(Stored data entries)
--

(* ===== verification/KList.v ===== *)
(** * The circular doubly linked list

    [src/kernel/include/containers/klist.hpp], with its nodes in an explicit store from addresses to
    nodes.  Following a pointer that is not in the store (a null or dangling one) is a [Fault].

    [new_addr], the address [new node] returns, is a parameter: all the list needs of the allocator
    is that it returns a non-null address that is not in use. *)

From S2P Require Import Prelude.

Record lnode (T : Type) := mk_lnode { prev : Z; next_ : Z; data : T }.
Arguments mk_lnode {T}.
Arguments prev {T}.
Arguments next_ {T}.
Arguments data {T}.

Record klist (T : Type) := mk_klist {
  kl_store : gmap Z (lnode T);
  kl_head : Z;
  kl_size : Z;
}.
Arguments mk_klist {T}.
Arguments kl_store {T}.
Arguments kl_head {T}.
Arguments kl_size {T}.

Section klist.
Context {T : Type} (new_addr : gmap Z (lnode T) → Z).
Implicit Types (s : klist T) (n : Z) (x : T).

Definition with_store (f : gmap Z (lnode T) → gmap Z (lnode T)) s : klist T :=
  mk_klist (f (kl_store s)) (kl_head s) (kl_size s).
Definition with_head n s : klist T := mk_klist (kl_store s) n (kl_size s).
Definition with_lsize (k : Z) s : klist T := mk_klist (kl_store s) (kl_head s) k.

(** ** Pointers *)

Definition deref n : M (klist T) (lnode T) := o ← gets (λ s, kl_store s !! n); of_option o.
Definition get_prev n : M (klist T) Z := d ← deref n; mret (prev d).
Definition get_next n : M (klist T) Z := d ← deref n; mret (next_ d).
Definition get_data n : M (klist T) T := d ← deref n; mret (data d).
Definition set_prev n p : M (klist T) unit :=
  d ← deref n; modify (with_store (insert n (mk_lnode p (next_ d) (data d)))).
Definition set_next n p : M (klist T) unit :=
  d ← deref n; modify (with_store (insert n (mk_lnode (prev d) p (data d)))).
Definition new_node x : M (klist T) Z :=
  n ← gets (λ s, new_addr (kl_store s));
  _ ← modify (with_store (insert n (mk_lnode 0 0 x)));
  mret n.
Definition delete_node n : M (klist T) unit :=
  _ ← deref n; modify (with_store (delete n)).

(** ** Operations *)

Definition kl_new : klist T := mk_klist ∅ 0 0.
Definition kl_empty s : bool := kl_size s =? 0.

Definition dec_size : M (klist T) unit := modify (λ s, with_lsize (wrap64 (kl_size s - 1)) s).
Definition inc_size : M (klist T) unit := modify (λ s, with_lsize (wrap64 (kl_size s + 1)) s).

(** [n->prev->next = n->next; n->next->prev = n->prev;] *)
Definition unlink n : M (klist T) unit :=
  p ← get_prev n; q ← get_next n;
  _ ← set_next p q;
  q ← get_next n; p ← get_prev n;
  set_prev q p.

Definition remove_node n : M (klist T) bool :=
  s ← get;
  if kl_empty s || (n =? 0) then mret false else
  _ ← dec_size;
  s ← get;
  _ ← (if kl_empty s then modify (with_head 0) else
       _ ← (if n =? kl_head s then q ← get_next n; modify (with_head q) else mret ());
       unlink n);
  _ ← delete_node n;
  mret true.

(** The branch shared by [push_front] and [push_back]: link [n] between the last node and the head. *)
Definition link_before_head n : M (klist T) unit :=
  h ← gets kl_head;
  _ ← set_next n h;
  p ← get_prev h;
  _ ← set_prev n p;
  p ← get_prev h;
  _ ← set_next p n;
  set_prev h n.

Definition link_only n : M (klist T) unit :=
  _ ← modify (with_head n);
  _ ← set_next n n;
  set_prev n n.

Definition kl_push_front x : M (klist T) unit :=
  n ← new_node x;
  s ← get;
  _ ← (if kl_empty s then link_only n else
       _ ← link_before_head n;
       modify (with_head n));
  inc_size.

Definition kl_push_back x : M (klist T) unit :=
  n ← new_node x;
  s ← get;
  _ ← (if kl_empty s then link_only n else link_before_head n);
  inc_size.

(** [n->next->prev = n->prev; n->prev->next = n->next;] *)
Definition unlink_rev n : M (klist T) unit :=
  q ← get_next n; p ← get_prev n;
  _ ← set_prev q p;
  p ← get_prev n; q ← get_next n;
  set_next p q.

Definition kl_pop_front : M (klist T) unit :=
  s ← get;
  if kl_empty s then mret () else
  let n := kl_head s in
  _ ← dec_size;
  s ← get;
  _ ← (if kl_empty s then modify (with_head 0) else
       _ ← unlink_rev n;
       q ← get_next n;
       modify (with_head q));
  delete_node n.

Definition kl_pop_back : M (klist T) unit :=
  s ← get;
  if kl_empty s then mret () else
  n ← get_prev (kl_head s);
  _ ← dec_size;
  s ← get;
  _ ← (if kl_empty s then modify (with_head 0) else unlink_rev n);
  delete_node n.

(** Following [pos] [next] pointers. *)
Fixpoint advance (pos : nat) n : M (klist T) Z :=
  match pos with
  | O => mret n
  | S pos' => q ← get_next n; advance pos' q
  end.

Definition kl_at (pos : nat) : M (klist T) T := h ← gets kl_head; n ← advance pos h; get_data n.
Definition kl_front : M (klist T) T := h ← gets kl_head; get_data h.
Definition kl_back : M (klist T) T := h ← gets kl_head; p ← get_prev h; get_data p.

Definition kl_erase (pos : nat) : M (klist T) bool :=
  s ← get;
  if kl_empty s || (kl_size s <=? Z.of_nat pos) then mret false else
  n ← advance pos (kl_head s);
  remove_node n.

(** The search loop of [remove], [k] nodes still to visit. *)
Fixpoint remove_loop `{!EqDecision T} (k : nat) n x : M (klist T) bool :=
  match k with
  | O => mret false
  | S k' =>
      d ← get_data n;
      if decide (d = x) then remove_node n else
      q ← get_next n;
      remove_loop k' q x
  end.
Definition kl_remove `{!EqDecision T} x : M (klist T) bool :=
  s ← get;
  if kl_empty s then mret false else remove_loop (Z.to_nat (kl_size s)) (kl_head s) x.

Fixpoint reverse_loop (k : nat) n : M (klist T) unit :=
  match k with
  | O => mret ()
  | S k' =>
      temp ← get_next n;
      p ← get_prev n;
      _ ← set_next n p;
      _ ← set_prev n temp;
      reverse_loop k' temp
  end.
Definition kl_reverse : M (klist T) unit :=
  s ← get;
  if kl_empty s then mret () else
  _ ← reverse_loop (Z.to_nat (kl_size s)) (kl_head s);
  h ← gets kl_head;
  q ← get_next h;
  modify (with_head q).

Definition kl_rotate_next : M (klist T) unit :=
  s ← get;
  if kl_empty s then mret () else q ← get_next (kl_head s); modify (with_head q).
Definition kl_rotate_prev : M (klist T) unit :=
  s ← get;
  if kl_empty s then mret () else p ← get_prev (kl_head s); modify (with_head p).

(** [while (!empty()) pop_back();]: each round removes a node. *)
Definition kl_clear : M (klist T) unit :=
  s ← get;
  while (S (Z.to_nat (kl_size s))) (gets (λ s, negb (kl_empty s))) kl_pop_back.

(** The elements visited by the copy loops, from node [n] of the other list. *)
Fixpoint copy_loop (other : klist T) (k : nat) n : M (klist T) unit :=
  match k with
  | O => mret ()
  | S k' =>
      d ← of_option (kl_store other !! n);
      _ ← kl_push_back (data d);
      copy_loop other k' (next_ d)
  end.
(** [klist(const klist& other)], run on the empty list. *)
Definition kl_copy (other : klist T) : M (klist T) unit :=
  if kl_empty other then mret () else copy_loop other (Z.to_nat (kl_size other)) (kl_head other).
(** [operator=(const klist& other)] with [this != &other]. *)
Definition kl_assign (other : klist T) : M (klist T) unit :=
  _ ← kl_clear;
  copy_loop other (Z.to_nat (kl_size other)) (kl_head other).
(** [klist(klist&& other)]: the new list and what is left of [other]. *)
Definition kl_move s : klist T * klist T := (s, mk_klist ∅ 0 0).
End klist.

(** ** Chains of nodes

    [chain m p ps q]: the nodes at the addresses of [ps] hold the data of [ps] and are linked in this
    order, the first with predecessor [p] and the last with successor [q]. *)
Section chains.
Context {T : Type}.
Implicit Types (m : gmap Z (lnode T)) (ps : list (Z * T)) (a p q n : Z) (x : T).

Definition hd_addr q ps : Z := match ps with [] => q | (a, _) :: _ => a end.
Definition last_addr p ps : Z := match last ps with Some (a, _) => a | None => p end.

Fixpoint chain m p ps q : Prop :=
  match ps with
  | [] => True
  | (a, x) :: ps' => m !! a = Some (mk_lnode p (hd_addr q ps') x) ∧ chain m a ps' q
  end.

(** A closed chain. *)
Definition ring m ps : Prop := chain m (last_addr 0 ps) ps (hd_addr 0 ps).

Definition setp a p m : gmap Z (lnode T) :=
  match m !! a with Some d => <[a := mk_lnode p (next_ d) (data d)]> m | None => m end.
Definition setn a q m : gmap Z (lnode T) :=
  match m !! a with Some d => <[a := mk_lnode (prev d) q (data d)]> m | None => m end.

Lemma hd_addr_app q l k : hd_addr q (l ++ k) = hd_addr (hd_addr q k) l.
Proof. by destruct l as [|[]]. Qed.
Lemma last_addr_app p l k : last_addr p (l ++ k) = last_addr (last_addr p l) k.
Proof.
  unfold last_addr. rewrite last_app. by destruct (last k) as [[]|], (last l) as [[]|].
Qed.
Lemma last_addr_snoc p l a x : last_addr p (l ++ [(a, x)]) = a.
Proof. by rewrite last_addr_app. Qed.
Lemma last_addr_ne p p' l : l ≠ [] → last_addr p l = last_addr p' l.
Proof. destruct l as [|[a x] l _] using rev_ind; [done|]. intros _. by rewrite !last_addr_snoc. Qed.
Lemma hd_addr_ne p p' l : l ≠ [] → hd_addr p l = hd_addr p' l.
Proof. by destruct l as [|[]]. Qed.
Lemma last_addr_cons p l a x : last_addr p ((a, x) :: l) = last_addr a l.
Proof. change ((a, x) :: l) with ([(a, x)] ++ l). by rewrite last_addr_app. Qed.

Lemma chain_app m l : ∀ p k q,
  chain m p (l ++ k) q ↔ chain m p l (hd_addr q k) ∧ chain m (last_addr p l) k q.
Proof.
  induction l as [|[a x] l IH]; intros p k q; cbn [chain app].
  - split; [by split|by intros [_ ?]].
  - rewrite IH, last_addr_cons, hd_addr_app. tauto.
Qed.

Lemma chain_frame m m' ps : ∀ p q, (∀ a, a ∈ ps.*1 → m' !! a = m !! a) → chain m p ps q → chain m' p ps q.
Proof.
  induction ps as [|[a x] ps IH]; intros p q Hf; [done|]. cbn. intros [Ha Hc]. split.
  - rewrite Hf; [done|left].
  - apply IH; [|done]. intros b Hb. apply Hf. by right.
Qed.

Lemma ring_rotate m l k : ring m (l ++ k) ↔ ring m (k ++ l).
Proof.
  unfold ring. destruct l as [|[a x] l]; [by rewrite app_nil_r|].
  destruct k as [|[b y] k]; [by rewrite app_nil_r|].
  rewrite !chain_app, !last_addr_app, !hd_addr_app. cbn [hd_addr]. rewrite !last_addr_cons. tauto.
Qed.

Lemma lookup_setp a p m b : setp a p m !! b =
  if decide (b = a) then (λ d, mk_lnode p (next_ d) (data d)) <$> m !! a else m !! b.
Proof.
  unfold setp. case_decide as Hb; [subst b|].
  - destruct (m !! a) eqn:Ha; [by rewrite lookup_insert_eq|by rewrite Ha].
  - destruct (m !! a); [by rewrite lookup_insert_ne|done].
Qed.
Lemma lookup_setn a q m b : setn a q m !! b =
  if decide (b = a) then (λ d, mk_lnode (prev d) q (data d)) <$> m !! a else m !! b.
Proof.
  unfold setn. case_decide as Hb; [subst b|].
  - destruct (m !! a) eqn:Ha; [by rewrite lookup_insert_eq|by rewrite Ha].
  - destruct (m !! a); [by rewrite lookup_insert_ne|done].
Qed.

--

— What to produce —
List each line of the entries that holds the string "null".

— Answer to the exercise —
    nodes.  Following a pointer that is not in the store (a null or dangling one) is a [Fault].
    is that it returns a non-null address that is not in use. *)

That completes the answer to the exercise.